---
title: "Quick Start Guide"
author: "Zaoqu Liu"
date: "`r Sys.Date()`"
output: rmarkdown::html_vignette
vignette: >
  %\VignetteIndexEntry{Quick Start Guide}
  %\VignetteEngine{knitr::rmarkdown}
  %\VignetteEncoding{UTF-8}
---

```{r setup, include = FALSE}
knitr::opts_chunk$set(
  collapse = TRUE,
  comment = "#>",
  fig.width = 7,
  fig.height = 5,
  fig.align = "center",
  message = FALSE,
  warning = FALSE
)
```

## Introduction

**CytoSPACER** is an R implementation of CytoSPACE (Vahid et al., *Nature Biotechnology*, 2023), designed for high-resolution mapping of single-cell transcriptomes to spatial transcriptomics (ST) data. This vignette provides a quick introduction to get you started with the package.

## Installation

```{r install, eval = FALSE}
# From R-universe (recommended)
install.packages("CytoSPACER", repos = "https://zaoqu-liu.r-universe.dev")

# From GitHub
remotes::install_github("Zaoqu-Liu/CytoSPACER")
```

## Load the Package

```{r load}
library(CytoSPACER)
```

## Simulated Example

Let's create a simple simulated dataset to demonstrate the workflow:

```{r simulate-data}
set.seed(42)

# Simulate scRNA-seq data (100 genes x 500 cells)
n_genes <- 100
n_cells <- 500
n_spots <- 50

# Create expression matrix with some structure
sc_data <- matrix(
  rpois(n_genes * n_cells, lambda = 5),
  nrow = n_genes,
  ncol = n_cells
)
rownames(sc_data) <- paste0("Gene", seq_len(n_genes))
colnames(sc_data) <- paste0("Cell", seq_len(n_cells))

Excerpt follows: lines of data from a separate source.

(** What the loop body appends: the heading and the label have been
    escaped, the [href] is the string conversion of the [url] as it is. *)
Lemma rendered_holes (article : JSValue) (item : Node) :
  renderArticle article = Ok (Some item) ->
  exists uri href heading label,
    Get article "url" = Ok uri /\ ToString uri = Ok href
    /\ item = Div "news-item" (item_markup href heading label)
    /\ no_raw_special heading = true /\ no_raw_special label = true.
Proof.
  unfold renderArticle, hostname_of.
  destruct (Get article "title") as [t|] eqn:Et; simpl; [|discriminate].
  destruct (ToBoolean t); simpl; [|discriminate].
  destruct (Get article "url") as [u|] eqn:Eu; simpl; [|discriminate].
  destruct (ToBoolean u); simpl; [|discriminate].
  destruct (ToString u) as [su|] eqn:Es; simpl; [|discriminate].
  destruct (URL_hostname su) as [h|]; simpl; [|discriminate].
  destruct t; simpl; try discriminate.
  intros H; injection H as <-.
  exists u, su, (escapeHtml s), (escapeHtml (strip_www h)).
  repeat split; try assumption; apply escapeHtml_no_raw.
Qed.

(** On an array with an element the inner [try] body is the loop. *)
Lemma parseAndRender_array
      (textResponse jsonString : string) (articles : list JSValue) (st : State) :
  extractJson textResponse = Ok jsonString ->
  JSON_parse jsonString = Some (JArray articles) ->
  articles <> [] ->
  parseAndRender textResponse st = forOf articles st.
Proof.
  intros Hx Hp Hne. unfold parseAndRender. rewrite Hx, Hp.
  destruct articles; [contradiction | reflexivity].
Qed.

(** C4: the text between the first [[] and the last []] of the example
    payload is the array alone; given that [JSON.parse] reads it as the
    one record and that [URL] finds the host [www.example.com], the
    results container holds exactly one entry: a link to
    [https://www.example.com/a] with the heading [A] and the label
    [example.com]. *)
Theorem headlines_example (client : GoogleGenAI) (st : State) :
  generateContent client the_request
    = Resolves (Some Examples.headlines_payload) ->
  JSON_parse Examples.headlines_json
    = Some (JArray [Examples.record "A" "https://www.example.com/a"]) ->
  URL_hostname "https://www.example.com/a" = Some "www.example.com" ->
  extractJson Examples.headlines_payload = Ok Examples.headlines_json
  /\ strip_www "www.example.com" = "example.com"
  /\ newsResults (after_fetch (Some client) st) =
       [Div "news-item"
            (nl ++ "                  <a href=" ++ dq
                ++ "https://www.example.com/a" ++ dq
                ++ " target=" ++ dq ++ "_blank" ++ dq
                ++ " rel=" ++ dq ++ "noopener noreferrer" ++ dq ++ ">"
             ++ nl ++ "                    <h3>A</h3>"
             ++ nl ++ "                    <p>example.com</p>"
             ++ nl ++ "                  </a>"
             ++ nl ++ "                ")]
  /\ loading (after_fetch (Some client) st) = false.
Proof.
  intros Hcall Hparse Hhost.
  assert (Hx : extractJson Examples.headlines_payload
               = Ok Examples.headlines_json) by reflexivity.
  split; [exact Hx|]. split; [reflexivity|].
  unfold after_fetch, loading.
  rewrite (fetch_resolved _ _ _ Hcall (extractJson_nonempty _ _ Hx)).
  rewrite (parseAndRender_array _ _ _ _ Hx Hparse) by discriminate.
  rewrite forOf_shown by (simpl; unfold is_shown; simpl; now rewrite Hhost).
  unfold shown_items. simpl. rewrite Hhost. split; reflexivity.
Qed.



(** C10: when the array holds a record with a non-empty [title] and a
    non-empty [url] that [URL] rejects, the loop throws a [TypeError] and
    the handler replaces whatever the container held by one paragraph
    with the raw response, its special characters written as entities
    and its line feeds as [<br>].  When the records before that one are
    valid or have a falsy field, the entries of the valid ones are in
    the container at the throw, and none of them is left at the end. *)
Theorem unparseable_url_discards_batch
        (client : GoogleGenAI) (st : State) (textResponse jsonString : string)
        (pre post : list JSValue) (props : list (string * JSValue))
        (uri : string) :
  generateContent client the_request = Resolves (Some textResponse) ->
  extractJson textResponse = Ok jsonString ->
  JSON_parse jsonString = Some (JArray (pre ++ JObject props :: post)) ->
  ToBoolean (lookup "title" props) = true ->
  lookup "url" props = JString uri -> uri <> "" ->
  URL_hostname uri = None ->
  (exists rendered,
     parseAndRender textResponse (in_flight st)
     = (Throw TypeError, appended rendered (in_flight st)))
  /\ (forallb (fun a => falsy_field a || is_shown a) pre = true ->
      parseAndRender textResponse (in_flight st)
      = (Throw TypeError, appended (shown_items pre) (in_flight st))
      /\ forall item, In item (shown_items pre) ->
                      ~ In item (newsResults (after_fetch (Some client) st)))
  /\ newsResults (after_fetch (Some client) st) =
       [Html ("<p>" ++ fallback_body textResponse ++ "</p>")]
  /\ console (after_fetch (Some client) st) =
       (console st ++ [("Failed to parse JSON response:", TypeError)])%list
  /\ loading (after_fetch (Some client) st) = false.
Proof.
  intros Hcall Hx Hparse Htitle Hurl Hne Hhost.
  assert (Hraise : renderArticle (JObject props) = Raise TypeError).
  { unfold renderArticle, hostname_of. simpl.
    rewrite Htitle, Hurl. simpl.
    apply String.eqb_neq in Hne. rewrite Hne. simpl.
    rewrite Hhost. reflexivity. }
  assert (Hart : (pre ++ JObject props :: post)%list <> [])
    by (destruct pre; discriminate).
  assert (Hin : In (JObject props) (pre ++ JObject props :: post)%list)
    by (apply in_or_app; right; now left).
  destruct (forOf_throws _ _ _ (in_flight st) Hin Hraise)
    as (rendered & Hloop).
  rewrite <- (parseAndRender_array _ _ _ _ Hx Hparse Hart) in Hloop.
  assert (Hfinal : newsResults (after_fetch (Some client) st) =
                   [Html ("<p>" ++ fallback_body textResponse ++ "</p>")]).
  { unfold after_fetch.
    rewrite (fetch_resolved _ _ _ Hcall (extractJson_nonempty _ _ Hx)), Hloop.
    now rewrite fallback_markup_text. }
  split; [now exists rendered|]. split; [|split; [exact Hfinal|]].
  - intros Hpre. split.
    + rewrite (parseAndRender_array _ _ _ _ Hx Hparse Hart).
      rewrite forOf_app, (forOf_shown _ _ Hpre). simpl.
      now rewrite Hraise.
    + intros item Hitem. rewrite Hfinal. intros [Heq|[]].
      unfold shown_items in Hitem. apply in_flat_map in Hitem
        as (a & _ & Ha).
      destruct a as [| |b|n|s|l|ps]; try contradiction. simpl in Ha.
      destruct (lookup "title" ps) as [| |b|n|t|l|o]; try contradiction.
      destruct (lookup "url" ps) as [| |b|n|u|l|o]; try contradiction.
      destruct (String.eqb t "" || String.eqb u ""); [contradiction|].
      destruct (URL_hostname u); [|contradiction].
      destruct Ha as [<-|[]]. discriminate.
  - unfold after_fetch, loading.
    rewrite (fetch_resolved _ _ _ Hcall (extractJson_nonempty _ _ Hx)), Hloop.
    split; reflexivity.
Qed.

# Add cell type-specific expression patterns
cell_types <- rep(c("TypeA", "TypeB", "TypeC", "TypeD", "TypeE"), each = 100)
names(cell_types) <- colnames(sc_data)

# TypeA cells express genes 1-20 highly
sc_data[1:20, cell_types == "TypeA"] <- sc_data[1:20, cell_types == "TypeA"] + 20
# TypeB cells express genes 21-40 highly
sc_data[21:40, cell_types == "TypeB"] <- sc_data[21:40, cell_types == "TypeB"] + 20
# TypeC cells express genes 41-60 highly
sc_data[41:60, cell_types == "TypeC"] <- sc_data[41:60, cell_types == "TypeC"] + 20

# Simulate ST data (100 genes x 50 spots)
st_data <- matrix(
  rpois(n_genes * n_spots, lambda = 50),
  nrow = n_genes,
  ncol = n_spots
)
rownames(st_data) <- paste0("Gene", seq_len(n_genes))
colnames(st_data) <- paste0("Spot", seq_len(n_spots))

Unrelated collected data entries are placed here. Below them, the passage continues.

(** ** The group *)

Lemma answered_returned r : answered r → returned (Some r) = true.
Proof. intros H. destruct r; try done. by destruct (H message). Qed.

Lemma loop_events_group args name lp g :
  Forall (loop_event args) lp → after (group_step name) g lp = g.
Proof.
  unfold after. intros H. revert g.
  induction H as [|e lp He _ IH]; intros g; [done|]. simpl. rewrite <- (IH g) at 2.
  f_equal. destruct e as [c r|]; [|done]. simpl.
  destruct (returned r); [|done]. destruct c; try done. simpl in He. by subst.
Qed.

Lemma loop_events_no_resume args lp :
  Forall (loop_event args) lp → Forall (λ e, is_resume e = false) lp.
Proof. intros H. eapply Forall_impl; [done|]. by intros [[]|]. Qed.

Lemma setup_events_read_settings args r0 asg gs snap r3 tr :
  read_settings (setup_events args r0 asg gs snap r3 ++ tr) = Some asg.
Proof. done. Qed.

Lemma setup_cut_no_resume args tr :
  setup_cut args tr → Forall (λ e, is_resume e = false) tr.
Proof.
  intros [(r & ->)|[(r0 & r & ->)|[(r0 & asg & gs & r & ->)|(r0 & asg & gs & snap & r & ->)]]];
    by repeat constructor.
Qed.

Lemma group_step_resume args g r :
  answered r →
  group_step (ASG_NAME args) g (resume_event args (Some r)) =
  {| group_desired := group_desired g; group_max := group_max g;
     group_suspended := group_suspended g ∖ list_to_set SUSPEND_PROCESSES |}.
Proof.
  intros Hr. unfold resume_event, group_step.
  by rewrite (answered_returned _ Hr), bool_decide_eq_true_2.
Qed.

Lemma group_step_restore args asg g r :
  answered r →
  group_step (ASG_NAME args) g (restore_event args asg (Some r)) =
  {| group_desired := DesiredCapacity asg; group_max := MaxSize asg;
     group_suspended := group_suspended g |}.
Proof.
  intros Hr. unfold restore_event, group_step.
  by rewrite (answered_returned _ Hr), bool_decide_eq_true_2.
Qed.

Lemma group_after_setup args g r0 asg gs snap r3 :
  group_suspended (group_after (ASG_NAME args) g (setup_events args r0 asg gs snap r3))
    ∖ list_to_set SUSPEND_PROCESSES
  = group_suspended g ∖ list_to_set SUSPEND_PROCESSES.
Proof.
  unfold group_after, after, setup_events, suspend_event, read_event, snapshot_event,
    scale_up_event.
  generalize SUSPEND_PROCESSES. intros ps. cbn [fold_left group_step].
  rewrite !bool_decide_eq_true_2 by done.
  destruct (returned (Some r0)), (returned (Some r3)),
    (returned (Some (RGroups (asg :: gs)))), (returned (Some (RArns snap)));
    simpl; set_solver.
Qed.

(** ** The capacity updates of a run *)

Lemma scale_up_arith d m :
  0 ≤ d → d ≤ m →
  new_desired_capacity_of d = d + 1 ∧
  new_max_size_of (new_desired_capacity_of d) m = Z.max m (d + 1) ∧
  (d = m → new_max_size_of (new_desired_capacity_of d) m = m + 1) ∧
  (d < m → new_max_size_of (new_desired_capacity_of d) m = m) ∧
  new_desired_capacity_of d ≤ new_max_size_of (new_desired_capacity_of d) m.
Proof.
  intros Hd Hm. unfold new_max_size_of, new_desired_capacity_of.
  case_bool_decide; lia.
Qed.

# Create spatial coordinates (grid pattern)
coordinates <- data.frame(
  row = rep(1:10, each = 5),
  col = rep(1:5, times = 10),
  row.names = colnames(st_data)
)

# Display data dimensions
cat("scRNA-seq data:", nrow(sc_data), "genes x", ncol(sc_data), "cells\n")
cat("ST data:", nrow(st_data), "genes x", ncol(st_data), "spots\n")
cat("Cell types:", paste(unique(cell_types), collapse = ", "), "\n")
```

## Run CytoSPACER

Now let's run the main analysis. We'll provide pre-computed cell type fractions to skip the Seurat-dependent deconvolution step:
 
```{r run-cytospace}
# Create simple cell type fractions (for demonstration)
# In real analysis, these would be estimated from the data
unique_types <- unique(cell_types)
n_types <- length(unique_types)
cell_type_fractions <- matrix(
  1/n_types, 
  nrow = n_spots, 
  ncol = n_types,
  dimnames = list(colnames(st_data), unique_types)
)
cell_type_fractions <- as.data.frame(cell_type_fractions)

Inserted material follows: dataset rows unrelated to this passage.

(** * pykitcommander: PIC24 primitive engine, codec and executive protocols

    A shallow embedding of the PIC24 pack of pykitcommander
    (picpack/pic24fj128ga705/common): the 8-to-6 byte codec of
    gen4scriptwrapper.py, the Programming Executive framing of
    programexecinterfaceprovider.py, the transport batcher of
    primitiveproxy.py and the mode handling, flash chunking and Debug
    Executive checks of gen4engineinterface.py.

    Python integers are [Z], byte buffers are [list Z], an exception is a
    [Raise] outcome, and a loop whose termination is not structural takes
    fuel and answers [Diverge] when the fuel is spent. *)

From Stdlib Require Import ZArith List Lia Bool.
From stdpp Require Import base tactics option list gmap.

Local Open Scope Z_scope.

(** ** Outcomes of a Python call *)

Inductive primitive_error :=
| TooManyInstructionWords
| StatusFail (errorcode : Z)
| StatusNack (errorcode : Z)
| UnexpectedEcho (cmd_echo cmd : Z)
| UnexpectedLength (response_length_bytes response_length_expected : Z)
| UnexpectedPayload (databytes decompacted_numbytes : Z).

Inductive de_timeout :=
| HandshakeClockHigh
| HandshakeClockLow
| TransferClockHigh
| TransferClockHighAgain
| TransferDataLow.

Inductive exn :=
| IndexError
| ValueError
| ZeroDivisionError
| KeyError
| PrimitiveException (why : primitive_error)
| DeException (why : de_timeout)
| UnableToReadId.

Inductive outcome (A : Type) :=
| Ok (a : A)
| Raise (e : exn)
| Diverge.
Arguments Ok {A} a.
Arguments Raise {A} e.
Arguments Diverge {A}.

#[global] Instance outcome_ret : MRet outcome := fun A a => Ok a.
#[global] Instance outcome_bind : MBind outcome := fun A B f m =>
  match m with
  | Ok a => f a
  | Raise e => Raise e
  | Diverge => Diverge
  end.

Definition returns {A} (m : outcome A) : Prop := exists a, m = Ok a.

(** Methods mutate the object they are called on and may raise: a method of
    an object of state [S] is a function from the state to an outcome and
    the state it leaves behind. *)
Definition M (S A : Type) : Type := S -> outcome A * S.

#[global] Instance M_ret {S} : MRet (M S) := fun A a s => (Ok a, s).
#[global] Instance M_bind {S} : MBind (M S) := fun A B f m s =>
  match m s with
  | (Ok a, s') => f a s'
  | (Raise e, s') => (Raise e, s')
  | (Diverge, s') => (Diverge, s')
  end.

Definition raise {S A} (e : exn) : M S A := fun s => (Raise e, s).
Definition lift {S A} (o : outcome A) : M S A := fun s => (o, s).

(** [data[i]] for a non-negative index. *)
Definition getitem (data : list Z) (i : nat) : outcome Z :=
  match data !! i with
  | Some b => Ok b
  | None => Raise IndexError
  end.

(** [range(0, stop, step)] for a positive step. *)
Definition py_range (stop step : nat) : list nat :=
  (fun k => k * step)%nat <$> seq 0 ((stop + step - 1) / step)%nat.

(** [for x in xs: acc = body(acc, x)] *)
Fixpoint for_each {A S : Type} (xs : list A) (body : S -> A -> outcome S)
    (acc : S) : outcome S :=
  match xs with
  | [] => Ok acc
  | x :: xs' => acc' ← body acc x; for_each xs' body acc'
  end.

(** [len(data)] *)
Definition len (data : list Z) : Z := Z.of_nat (length data).

(** [while len(data) % m: data.append(fill)] *)
Fixpoint append_while (fuel : nat) (m : Z) (fill : Z) (data : list Z)
    : outcome (list Z) :=
  match fuel with
  | O => Diverge
  | S fuel' =>
      if m =? 0 then Raise ZeroDivisionError
      else if len data mod m =? 0 then Ok data
      else append_while fuel' m fill (data ++ [fill])
  end.

(** ** gen4scriptwrapper.py: the PIC24 codec *)

Module Codec.

(** One turn of the loop body of [pic24_compact]. *)
Definition compact_step (data : list Z) (output : list Z) (i : nat)
    : outcome (list Z) :=
  d0 ← getitem data i;
  d1 ← getitem data (i + 1);
  d2 ← getitem data (i + 2);
  d6 ← getitem data (i + 6);
  d4 ← getitem data (i + 4);
  d5 ← getitem data (i + 5);
  Ok (output ++ [d0; d1; d2; d6; d4; d5]).

(** [pic24_compact(data)]: the pair is the caller's [data] object as the
    call leaves it, and the list returned. *)
Definition pic24_compact (data : list Z) : outcome (list Z * list Z) :=
  data' ← append_while 8 8 0 data;
  output ← for_each (py_range (length data') 8) (compact_step data') [];
  Ok (data', output).

(** One turn of the loop body of [pic24_decompact]. *)
Definition decompact_step (data : list Z) (output : list Z) (i : nat)
    : outcome (list Z) :=
  d0 ← getitem data i;
  d1 ← getitem data (i + 1);
  d2 ← getitem data (i + 2);
  d4 ← getitem data (i + 4);
  d5 ← getitem data (i + 5);
  d3 ← getitem data (i + 3);
  Ok (output ++ [d0; d1; d2; 0; d4; d5; d3; 0]).

Definition pic24_decompact (data : list Z) : outcome (list Z * list Z) :=
  data' ← append_while 6 6 0 data;
  output ← for_each (py_range (length data') 6) (decompact_step data') [];
  Ok (data', output).

(** [pic24_decompact(pic24_compact(x))], as a value. *)
Definition roundtrip (x : list Z) : outcome (list Z) :=
  '(_, packed) ← pic24_compact x;
  '(_, raw) ← pic24_decompact packed;
  Ok raw.

(** The spec's [pad(x,8)]: [x] extended with zero bytes to the next multiple
    of 8. *)
Definition zero_pad (m : Z) (x : list Z) : list Z :=
  x ++ replicate (Z.to_nat ((- len x) mod m)) 0.

Definition pad8 (x : list Z) : list Z := zero_pad 8 x.

(** The upper byte of each 4-byte instruction slot is unimplemented: every
    byte at an index that is 3 modulo 4 is zero. *)
Fixpoint phantom_clear (x : list Z) : bool :=
  match x with
  | _ :: _ :: _ :: d3 :: rest => (d3 =? 0) && phantom_clear rest
  | _ => true
  end.

(** The two loops seen frame by frame, on whole frames. *)
Fixpoint compact_frames (data : list Z) : list Z :=
  match data with
  | d0 :: d1 :: d2 :: _ :: d4 :: d5 :: d6 :: _ :: rest =>
      [d0; d1; d2; d6; d4; d5] ++ compact_frames rest
  | _ => []
  end.

Fixpoint decompact_frames (data : list Z) : list Z :=
  match data with
  | d0 :: d1 :: d2 :: d3 :: d4 :: d5 :: rest =>
      [d0; d1; d2; 0; d4; d5; d3; 0] ++ decompact_frames rest
  | _ => []
  end.

(** *** The mutable store

    Python lists and bytearrays are objects: the store maps an object
    identity to its current contents. *)

Definition loc := nat.
Abbreviation store := (gmap loc (list Z)).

# Run CytoSPACER with default parameters
results <- run_cytospace(
  sc_data = sc_data,
  cell_types = cell_types,
  st_data = st_data,
  coordinates = coordinates,
  cell_type_fractions = cell_type_fractions,
  mean_cells_per_spot = 5,
  distance_metric = "pearson",
  sampling_method = "duplicates",
  seed = 42,
  verbose = TRUE
)
```

## Explore Results

The results object contains several components:

```{r results-structure}
# Check the structure
names(results)

# View assigned locations
head(results$assigned_locations)

# Cell type counts per spot
head(results$cell_type_by_spot)

# Fractional abundances
head(results$fractional_abundances)
```

## Visualization

CytoSPACER provides several visualization functions:

### Spatial Cell Type Distribution

```{r plot-cell-types, fig.width=8, fig.height=6}
# Plot cell type spatial distribution
plot_cytospace(results, type = "cell_types", point_size = 2)
```

### With Jitter for Dense Regions

```{r plot-jitter, fig.width=8, fig.height=6}
# Add jitter to separate overlapping points
plot_cytospace(results, type = "cell_types", jitter = 0.3, point_size = 2)
```

### Cell Type Composition

```{r plot-composition, fig.width=7, fig.height=5}
# Global cell type composition
plot_composition(results, type = "global")
```

## Summary Statistics

```{r summary}
# Total cells assigned
cat("Total cells assigned:", nrow(results$assigned_locations), "\n")

# Cells per cell type
table(results$assigned_locations$CellType)

# Average cells per spot
cat("Average cells per spot:", 
    mean(results$cell_type_by_spot$Total), "\n")

# Runtime
cat("Analysis runtime:", round(results$runtime, 2), "seconds\n")
```
 
## Save Results

```{r save, eval = FALSE}
# Save results to files
write_cytospace_results(results, output_dir = "cytospace_output/")
```

## Next Steps

- See the [Algorithm Principles](algorithm.html) vignette for detailed methodology
- See the [Visualization Gallery](visualization.html) for more plotting options
- See the [Seurat Integration](seurat-integration.html) for working with Seurat objects
- See the [Performance Optimization](performance.html) for large datasets

## Session Info

```{r session-info}
sessionInfo()
```